The earliest predecessors to the United States Army Chemical Corps owe their existence to changes of military technology early in World War I. By 1915, the combatants were using poison gases and chemical irritants on the battlefield. In that year, the United States War Department first became interested in providing individual soldiers with personal protection against chemical warfare and they tasked the Medical Department with developing the technology. Nevertheless, troops were neither supplied with masks nor trained for offensive gas warfare until the U.S. became involved in World War I in 1917.

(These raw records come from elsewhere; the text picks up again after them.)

(** * Local PCA intrinsic-dimension estimation: [skdim/lid/_PCA.py]

    The four selection rules of class [lPCA] ([_FO], [_maxgap], [_ratio],
    [_fan]) are embedded as computations in a state-and-exception monad over
    a heap of numpy arrays, so that the in-place update performed by [_fan]
    is visible to whoever holds the same array.

    Numbers.  A float64 is idealised as an exact rational or one of the
    three special values that numpy produces on division by zero
    ([+inf], [-inf], [nan]); rounding, overflow and the sign of zero are
    not modelled.  Integers ([de], indices, lengths) are [Z].  The
    statements speak of the sums, products and quotients the code forms;
    where a proof needs a fact of arithmetic it is one that float64
    arithmetic shares: the order of values, that sums of non-negative
    terms, products and quotients are monotone, [1 * x = x],
    [x - x = 0], [x / 1 = x], [0 / 0 = nan].

    The decomposition [PCA().fit(X)] is an external collaborator: its
    result [explained_variance_] is the array the rules receive. *)

From Stdlib Require Import ZArith QArith Lqa List Bool Lia String.
From stdpp Require Import base gmap.
Import ListNotations.
Open Scope Z_scope.

(** ** Floats *)

Inductive float : Type :=
| Fin (q : Q)
| PInf
| NInf
| NaN.

Definition Qltb (a b : Q) : bool := negb (Qle_bool b a).

Module F.

Definition zero : float := Fin 0.

Definition of_Z (n : Z) : float := Fin (inject_Z n).

Definition isnan (x : float) : bool :=
  match x with NaN => true | _ => false end.

Definition neg (x : float) : float :=
  match x with
  | Fin q => Fin (- q)
  | PInf => NInf
  | NInf => PInf
  | NaN => NaN
  end.

Definition add (x y : float) : float :=
  match x, y with
  | NaN, _ | _, NaN => NaN
  | Fin a, Fin b => Fin (a + b)
  | PInf, NInf | NInf, PInf => NaN
  | PInf, _ | _, PInf => PInf
  | NInf, _ | _, NInf => NInf
  end.

Definition sub (x y : float) : float := add x (neg y).

(** [inf * 0] is [nan]; otherwise the sign of an infinite product is the
    product of the signs. *)
Definition scale_inf (positive_inf : bool) (q : Q) : float :=
  if Qltb 0 q then (if positive_inf then PInf else NInf)
  else if Qltb q 0 then (if positive_inf then NInf else PInf)
  else NaN.

Definition mul (x y : float) : float :=
  match x, y with
  | NaN, _ | _, NaN => NaN
  | Fin a, Fin b => Fin (a * b)
  | PInf, Fin q | Fin q, PInf => scale_inf true q
  | NInf, Fin q | Fin q, NInf => scale_inf false q
  | PInf, PInf | NInf, NInf => PInf
  | PInf, NInf | NInf, PInf => NInf
  end.

(** numpy division: a finite non-zero value over zero is an infinity of
    the sign of the numerator, [0/0] and [inf/inf] are [nan], a finite
    value over an infinity is zero. *)
Definition div (x y : float) : float :=
  match x, y with
  | NaN, _ | _, NaN => NaN
  | Fin a, Fin b =>
      if Qeq_bool b 0 then scale_inf true a else Fin (a / b)
  | Fin _, (PInf | NInf) => Fin 0
  | PInf, Fin b => if Qltb b 0 then NInf else PInf
  | NInf, Fin b => if Qltb b 0 then PInf else NInf
  | (PInf | NInf), (PInf | NInf) => NaN
  end.

(** [x > y]; every comparison with [nan] is [False]. *)
Definition gtb (x y : float) : bool :=
  match x, y with
  | NaN, _ | _, NaN => false
  | Fin a, Fin b => Qltb b a
  | PInf, PInf => false
  | PInf, _ => true
  | _, PInf => false
  | NInf, _ => false
  | Fin _, NInf => true
  end.

End F.

(** ** Exceptions, heap and the monad of method bodies *)

Inductive exn : Type :=
| IndexError
| ValueError
| NameError.

Inductive result (A : Type) : Type :=
| Ok (a : A)
| Raise (e : exn).
Arguments Ok {A} a.
Arguments Raise {A} e.

(** An array object is identified by its address; the heap maps the
    address of every live float64 array to its contents. *)
Definition loc : Type := positive.
Abbreviation heap := (gmap loc (list float)).

Definition M (A : Type) : Type := heap -> result A * heap.

Definition ret {A} (a : A) : M A := fun h => (Ok a, h).

Definition raise {A} (e : exn) : M A := fun h => (Raise e, h).

Definition bind {A B} (m : M A) (k : A -> M B) : M B :=
  fun h =>
    match m h with
    | (Ok a, h') => k a h'
    | (Raise e, h') => (Raise e, h')
    end.

Definition lift {A} (r : result A) : M A := fun h => (r, h).

Notation "x <- m ;; k" := (bind m (fun x => k))
  (at level 100, m at next level, right associativity).
Notation "m ;;; k" := (bind m (fun _ => k))
  (at level 100, right associativity).

(** Reading the array a name is bound to.  A Python name always refers to
    a live object, so the [NameError] branch is never taken from a caller
    that passes an allocated array. *)
Definition load (r : loc) : M (list float) :=
  fun h => match h !! r with
           | Some v => (Ok v, h)
           | None => (Raise NameError, h)
           end.

(** Overwriting the contents of an array in place. *)
Definition store (r : loc) (v : list float) : M unit :=
  fun h => (Ok tt, <[r := v]> h).

(** ** The numpy and Python primitives the rules use *)

Definition len {A} (l : list A) : Z := Z.of_nat (length l).

(** [a[i]] for an integer [i]: negative indices count from the end, an
    index outside [-len, len) raises [IndexError]. *)
Definition getitem {A} (l : list A) (i : Z) : result A :=
  let k := if i <? 0 then len l + i else i in
  if (0 <=? k) && (k <? len l) then
    match nth_error l (Z.to_nat k) with
    | Some x => Ok x
    | None => Raise IndexError
    end
  else Raise IndexError.

(** [a[:-1]] and [a[1:]]. *)
Definition but_last {A} (l : list A) : list A := removelast l.
Definition from_1 {A} (l : list A) : list A := tl l.

(** [a[r:]] for an integer [r]. *)
Definition slice_from {A} (r : Z) (l : list A) : list A :=
  let k := if r <? 0 then Z.max 0 (len l + r) else r in
  skipn (Z.to_nat k) l.

(** Elementwise binary operation on two arrays of the same length. *)
Fixpoint map2 {A B C} (f : A -> B -> C) (l1 : list A) (l2 : list B) : list C :=
  match l1, l2 with
  | x :: t1, y :: t2 => f x y :: map2 f t1 t2
  | _, _ => []
  end.

(** Python's builtin [sum]: starts from the integer [0] and adds the
    elements from left to right. *)
Definition py_sum (l : list float) : float := fold_left F.add l F.zero.

(** [sum] over a boolean array counts the [True] entries. *)
Definition py_sum_bool (l : list bool) : Z :=
  fold_left (fun acc (b : bool) => acc + (if b then 1 else 0)) l 0.

Module np.

Fixpoint scan (acc : float) (l : list float) : list float :=
  match l with
  | [] => []
  | x :: t => let acc' := F.add acc x in acc' :: scan acc' t
  end.

(** [np.cumsum]: running sums, the first one being the first element. *)
Definition cumsum (l : list float) : list float :=
  match l with
  | [] => []
  | x :: t => x :: scan x t
  end.

Fixpoint where_from (i : Z) (l : list bool) : list Z :=
  match l with
  | [] => []
  | b :: t => if b then i :: where_from (i + 1) t else where_from (i + 1) t
  end.

(** [np.where(cond)[0]]: the indices of the [True] entries, ascending. *)
Definition where_ (l : list bool) : list Z := where_from 0 l.

(** [np.min] of an integer array; an empty array has no minimum. *)
Definition min (l : list Z) : result Z :=
  match l with
  | [] => Raise ValueError
  | x :: t => Ok (fold_left Z.min t x)
  end.

(** [np.add.reduce]. *)
Definition sum (l : list float) : float :=
  match l with
  | [] => F.zero
  | x :: t => fold_left F.add t x
  end.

By 1917, the use of chemical weapons by both the Allied and Central Powers had become commonplace along the Western, Eastern and Italian Fronts, occurring daily in some regions.
In 1917, Secretary of the Interior Franklin K. Lane, directed the Bureau of Mines to assist the Army and Navy in creating a gas war program. Researchers at the Bureau of Mines had experience in developing gas masks for miners, drawing poisonous air through an activated carbon filter. After the Director of the Bureau of Mines, Van H. Manning, formally offered the bureau's service to the Military Committee of the National Research Council, the council appointed a Subcommittee on Noxious Gases. Manning recruited chemists from industry, universities, and government to help study mustard-gas poisoning, investigate and mass-produce new toxic chemicals, and develop gas-masks and other treatments.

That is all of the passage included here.